Artikel
ini membahas sedikit tentang surat Albaqarah ayat 34 yang mana di dalamnya
terdapat perintah Allah kepada para malaikat untuk sujud kepada Adam. Kenapa Allah
memerintahkan sujud kepada Adam? Tidakkah ini perbuatan syirik?
Untuk
memudahkan pembahasannya, marilah kita susun artikel ini dalam bentuk dialog
antara seorang murid dengan gurunya.
Murid: Kenapa
Allah pernah memerintahkan para malaikat untuk sujud kepada Adam sebagaimana
yang diceritakan dalam surat al-Baqarah ayat 34 padahal Allah sangat melarang perbuatan
syirik. Tidakkah sujud kepada Adam itu tergolong perbuatan syirik, Guru?
Guru
:
Sebelum aku jawab, aku ingin tahu bagaimana pendapatmu sementara tentang hal
ini? Apakah sujud kepada Adam itu tergolong syirik?
Murid
:
Untuk sementara, iya, Guru. Sujud kepada Adam itu menurut saya tergolong
perbuatan syirik. Tetapi karena Allah yang memerintahkannya, maka status syirik
itu menjadi hilang dan berubah menjadi tauhid.
Guru
:
Keliru, Anakku.

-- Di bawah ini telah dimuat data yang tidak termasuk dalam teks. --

(* ===== verification/AppMgmt.v ===== *)
(** The test servers of app-mgmt-test (port-start-srv, port-waiter-srv,
    boot-start-srv, never-start-srv, port-start-fail-srv, restart-srv) and the
    application of userscs-test: programs that own ports, handle sets and
    channels, and differ in when they give them back. *)

From S2P Require Import Prelude Ipc.

(** * 1. Interfaces *)

(** include/app_mgmt_port_consts.json and include/app_mgmt_test.h. *)
Definition SHUTDOWN_PORT : string := "com.android.trusty.appmgmt.portstartsrv.shutdown".
Definition CTRL_PORT : string := "com.android.trusty.appmgmt.portstartsrv.ctrl".
Definition START_PORT : string := "com.android.trusty.appmgmt.portstartsrv".
Definition START_FAIL_PORT : string := "com.android.trusty.appmgmt.portstartfailsrv".
Definition RESTART_PORT : string := "com.android.trusty.appmgmt.restartsrv".
Definition NEVER_START_PORT : string := "com.android.trusty.appmgmt.neverstartsrv".
Definition BOOT_START_PORT : string := "com.android.trusty.appmgmt.bootstartsrv".
Definition PORT_WAITER_PORT : string := "com.android.trusty.appmgmt.portwaitersrv".

Definition MAX_CMD_LEN : Z := 1.
Definition CMD_NOP : Z := 0.
Definition CMD_CLOSE_PORT : Z := 1.
Definition CMD_EXIT : Z := 2.
Definition CMD_OPEN_PORT : Z := 3.
Definition RSP_OK : Z := 0.
Definition RSP_CMD_FAILED : Z := 1.
Definition RSP_INVALID_CMD : Z := 2.

(** The calls of trusty_ipc.h that the services do not make.  [k_wait]
    answers with its return code and the event it filled in. *)
Class PortKernel (W : Type) := {
  IPC_CONNECT_WAIT_FOR_PORT : Z;
  INFINITE_TIME : Z;
  k_connect : string → Z → W → Z * W;
  k_wait : handle → Z → W → (Z * uevent) * W;
  k_handle_set_create : W → Z * W;
  k_handle_set_add : handle → handle → W → Z * W
}.

(** Handle sets are objects like others, and 0 is none of them. *)
Class PortKernelLaws (W : Type) `{PortKernel W} : Prop := {
  handle_set_nonzero e rc e' : k_handle_set_create e = (rc, e') → rc ≠ 0
}.

Section PortCalls.
Context {L D W : Type} `{!PortKernel W}.
Abbreviation C := (M (world L D W)).

Definition connect (name : string) (flags : Z) : C Z :=
  syscall (k_connect name flags) (SConnect name).
Definition wait (h : handle) (timeout : Z) : C (Z * uevent) :=
  syscall (k_wait h timeout) (λ r, SWait h r.1).
Definition handle_set_create : C Z := syscall k_handle_set_create SHandleSetCreate.
Definition handle_set_add (hset h : handle) : C Z :=
  syscall (k_handle_set_add hset h) (SHandleSetAdd hset h).
End PortCalls.

Section Servers.
Context {W : Type} `{!Uapi} `{!Kernel W} `{!PortKernel W}.
Abbreviation C := (M (world unit unit W)).

(** * 2. port-start-srv *)

(** The server is done when the first component is [true]; the second is
    [*start_port] afterwards. *)
Definition handle_cmd (cmd : Z) (channel start_port : handle) : C (bool * handle) :=
  r ← (if cmd =? CMD_NOP then ret (RSP_OK, false, start_port)
       else if cmd =? CMD_CLOSE_PORT then
         rc ← close start_port;
         if negb (rc =? NO_ERROR) then ret (RSP_CMD_FAILED, true, start_port)
         else ret (RSP_OK, false, start_port)
       else if cmd =? CMD_OPEN_PORT then
         rc ← port_create START_PORT 1 MAX_CMD_LEN IPC_PORT_ALLOW_TA_CONNECT;
         if rc <? 0 then ret (RSP_CMD_FAILED, true, start_port) else ret (RSP_OK, false, rc)
       else if cmd =? CMD_EXIT then ret (RSP_OK, true, start_port)
       else ret (RSP_INVALID_CMD, true, start_port));
  let '(rsp, done, start_port) := r in
  rc ← tipc_send channel [rsp];
  ret (if rc <? 0 then true else done, start_port).

Definition prepare_port (port_name : string) (hset : handle) : C Z :=
  assert (negb (hset =? 0));;
  rc ← port_create port_name 1 MAX_CMD_LEN IPC_PORT_ALLOW_TA_CONNECT;
  if rc <? 0 then ret rc else
  let port := rc in
  rc ← handle_set_add hset port;
  if rc <? 0 then close port;; ret rc else ret port.

(** [while (!done)], for at most [n] rounds: [None] when it is still running
    after them, or else [rc] and [start_port] when it has ended. *)
Fixpoint cmd_loop (n : nat) (mixed_hset shutdown_port channel start_port : handle) :
    C (option (Z * handle)) :=
  match n with
  | O => ret None
  | S n =>
    r ← wait mixed_hset INFINITE_TIME;
    let '(rc, uevt) := r in
    if rc <? 0 then ret (Some (rc, start_port)) else
    if ev_handle uevt =? shutdown_port then ret (Some (rc, start_port)) else
    if negb (has (ev_event uevt) IPC_HANDLE_POLL_MSG) then ret (Some (rc, start_port)) else
    r ← tipc_recv channel 1 1;
    let '(rc, bs) := r in
    if rc <? 0 then ret (Some (rc, start_port)) else
    match bs with
    | [] => stop UninitRead
    | cmd :: _ =>
      r ← handle_cmd cmd channel start_port;
      let '(done, start_port) := r in
      if (done : bool) then ret (Some (0, start_port))
      else cmd_loop n mixed_hset shutdown_port channel start_port
    end
  end.

(** A label of the error path: once the code above it has ended, [h] is
    closed. *)
Definition closing {A} (h : handle) (m : C (option A)) : C (option A) :=
  r ← m;
  match r with
  | None => ret None
  | Some a => close h;; ret (Some a)
  end.

(** The same, for the handle that [start_port] is by then. *)
Definition closing_start_port (m : C (option (Z * handle))) : C (option Z) :=
  r ← m;
  match r with
  | None => ret None
  | Some (rc, start_port) => close start_port;; ret (Some rc)
  end.

Definition serve_channel (n : nat) (mixed_hset shutdown_port start_port channel : handle) :
    C (option (Z * handle)) :=
  rc ← handle_set_add mixed_hset channel;
  if rc <? 0 then ret (Some (rc, start_port)) else
  cmd_loop n mixed_hset shutdown_port channel start_port.

Definition accept_and_serve (n : nat) (port_hset mixed_hset shutdown_port start_port : handle) :
    C (option (Z * handle)) :=
  r ← wait port_hset INFINITE_TIME;
  let '(rc, uevt) := r in
  if negb (rc =? NO_ERROR) || negb (has (ev_event uevt) IPC_HANDLE_POLL_READY)
  then ret (Some (rc, start_port)) else
  r ← accept (ev_handle uevt);
  let '(rc, _) := r in
  if rc <? 0 then ret (Some (rc, start_port)) else
  closing rc (serve_channel n mixed_hset shutdown_port start_port rc).

Definition port_start_main (n : nat) : C (option Z) :=
  rc ← handle_set_create;
  if rc <? 0 then ret (Some rc) else
  let port_hset := rc in
  closing port_hset (
    rc ← prepare_port START_PORT port_hset;
    if rc <? 0 then ret (Some rc) else
    let start_port := rc in
    closing_start_port (
      rc ← prepare_port CTRL_PORT port_hset;
      if rc <? 0 then ret (Some (rc, start_port)) else
      closing rc (
        rc ← handle_set_create;
        if rc <? 0 then ret (Some (rc, start_port)) else
        let mixed_hset := rc in
        closing mixed_hset (
          rc ← prepare_port SHUTDOWN_PORT mixed_hset;
          if rc <? 0 then ret (Some (rc, start_port)) else
          closing rc (accept_and_serve n port_hset mixed_hset rc start_port))))).

(** * 3. port-waiter-srv *)

(** [m], and then the close of [h] on its way out. *)
Definition then_close (h : handle) (m : C Z) : C Z := rc ← m; close h;; ret rc.

(** From the exit command to the client's answer. *)
Definition forward_exit (shandle chandle : handle) : C Z :=
  rc ← tipc_send shandle [CMD_EXIT];
  if negb (rc =? 1) then ret rc else
  r ← wait shandle INFINITE_TIME;
  let '(rc, uevt) := r in
  if negb (rc =? NO_ERROR) || negb (has (ev_event uevt) IPC_HANDLE_POLL_MSG) then ret rc else
  r ← tipc_recv shandle 1 1;
  let '(rc, bs) := r in
  if negb (rc =? 1) then ret rc else
  match bs with
  | [] => stop UninitRead
  | rsp :: _ =>
    rc ← tipc_send chandle [rsp];
    if negb (rc =? 1) then ret rc else ret 0
  end.

Definition port_waiter_main : C Z :=
  rc ← connect START_PORT IPC_CONNECT_WAIT_FOR_PORT;
  if rc <? 0 then ret rc else
  let shandle := rc in
  then_close shandle (
    rc ← port_create PORT_WAITER_PORT 1 1 IPC_PORT_ALLOW_TA_CONNECT;
    if rc <? 0 then ret rc else
    let phandle := rc in
    then_close phandle (
      r ← wait phandle INFINITE_TIME;
      let '(rc, uevt) := r in
      if negb (rc =? NO_ERROR) || negb (has (ev_event uevt) IPC_HANDLE_POLL_READY) then ret rc else
      r ← accept (ev_handle uevt);
      let '(rc, _) := r in
      if rc =? ERR_CHANNEL_CLOSED then ret rc else
      if rc <? 0 then ret rc else
      then_close rc (forward_exit shandle rc))).

(** * 4. boot-start-srv *)

(** [while (true)], for at most [n] rounds. *)
Fixpoint boot_start_loop (n : nat) (phandle : handle) : C (option Z) :=
  match n with
  | O => ret None
  | S n =>
    r ← wait phandle INFINITE_TIME;
    let '(rc, uevt) := r in
    if negb (rc =? NO_ERROR) || negb (has (ev_event uevt) IPC_HANDLE_POLL_READY)
    then ret (Some rc) else
    r ← accept (ev_handle uevt);
    let '(rc, _) := r in
    if rc =? ERR_CHANNEL_CLOSED then boot_start_loop n phandle else
    if rc <? 0 then ret (Some rc) else
    rc ← close rc;
    if rc <? 0 then ret (Some rc) else boot_start_loop n phandle
  end.

Definition boot_start_main (n : nat) : C (option Z) :=
  rc ← port_create BOOT_START_PORT 1 1 IPC_PORT_ALLOW_TA_CONNECT;
  if rc <? 0 then ret (Some rc) else boot_start_loop n rc.

(** * 5. never-start-srv and port-start-fail-srv *)

(** The two programs differ in the name of the port.  The channel they close
    is the return code of [wait]. *)
Definition never_start_main (port_name : string) : C Z :=
  rc ← port_create port_name 1 1 IPC_PORT_ALLOW_TA_CONNECT;
  if rc <? 0 then ret rc else
  let phandle := rc in
  r ← wait phandle (-1);
  let '(rc, uevt) := r in
  if negb (rc =? NO_ERROR) || negb (has (ev_event uevt) IPC_HANDLE_POLL_READY) then ret rc else
  let chandle := rc in
  rc ← close chandle;
  if rc <? 0 then ret rc else ret 0.
Definition port_start_fail_main : C Z := never_start_main START_FAIL_PORT.

(** * 6. restart-srv, and the application of userscs-test *)

Definition restart_main : C Z :=
  rc ← port_create RESTART_PORT 1 1 IPC_PORT_ALLOW_TA_CONNECT;
  if rc <? 0 then ret rc else
  r ← wait rc INFINITE_TIME;
  let '(rc, uevt) := r in
  if negb (rc =? NO_ERROR) || negb (has (ev_event uevt) IPC_HANDLE_POLL_READY) then ret rc
  else ret 0.

(** Built in several variants, which differ in the name of the port. *)
Definition scs_test_main (port_name : string) : C Z :=
  rc ← port_create port_name 1 1 IPC_PORT_ALLOW_TA_CONNECT;
  if rc <? 0 then ret rc else
  wait rc INFINITE_TIME;;
  ret 1.
End Servers.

Pendapatmu itu keliru. Berarti engkau belum memahami dengan
baik permasalahan syirik dan tauhid. Engkau belum mengetahui dengan jelas letak
perbedaannya.
Murid
:
Lalu yang benar bagaimana, Guru?
Guru
:
Allah swt tidak akan pernah membolehkan apalagi menyuruh sesuatu jika sesuatu
itu tergolong perbuatan syirik. Syirik adalah dosa terbesar dan berbeda dengan
dosa-dosa lainnya. Syirik adalah lawan dari tauhid. Tidak akan pernah suatu
perbuatan syirik berubah menjadi tauhid. Dan tidak akan pernah Allah menyuruh
sesuatu yang pada dasarnya merupakan perbuatan syirik agar berubah menjadi
tauhid. Tidak akan pernah.
Jadi,
keliru pendapatmu yang mengatakan bahwa sujud kepada Adam itu adalah syirik
tetapi karena Allah yang memerintahkannya lalu berubah menjadi tauhid. Keliru.
Sangat keliru.
Murid
:
Di mana letak kelirunya, Guru? Mohon dijelaskan supaya ananda paham.
Guru
:
Anakku. Engkau tahu bahwa celaan itu berbeda dengan pujian?
Murid
:
Ya. Tentu, Guru.
Guru
:
Andaikata suatu saat Allah menyuruhmu mencela seseorang, apakah dengan itu maka
berarti celaan itu berubah menjadi pujian terhadap orang tersebut?
Murid
:
Tentu tidak, Guru. celaan tetap celaan. Tidak berubah menjadi pujian.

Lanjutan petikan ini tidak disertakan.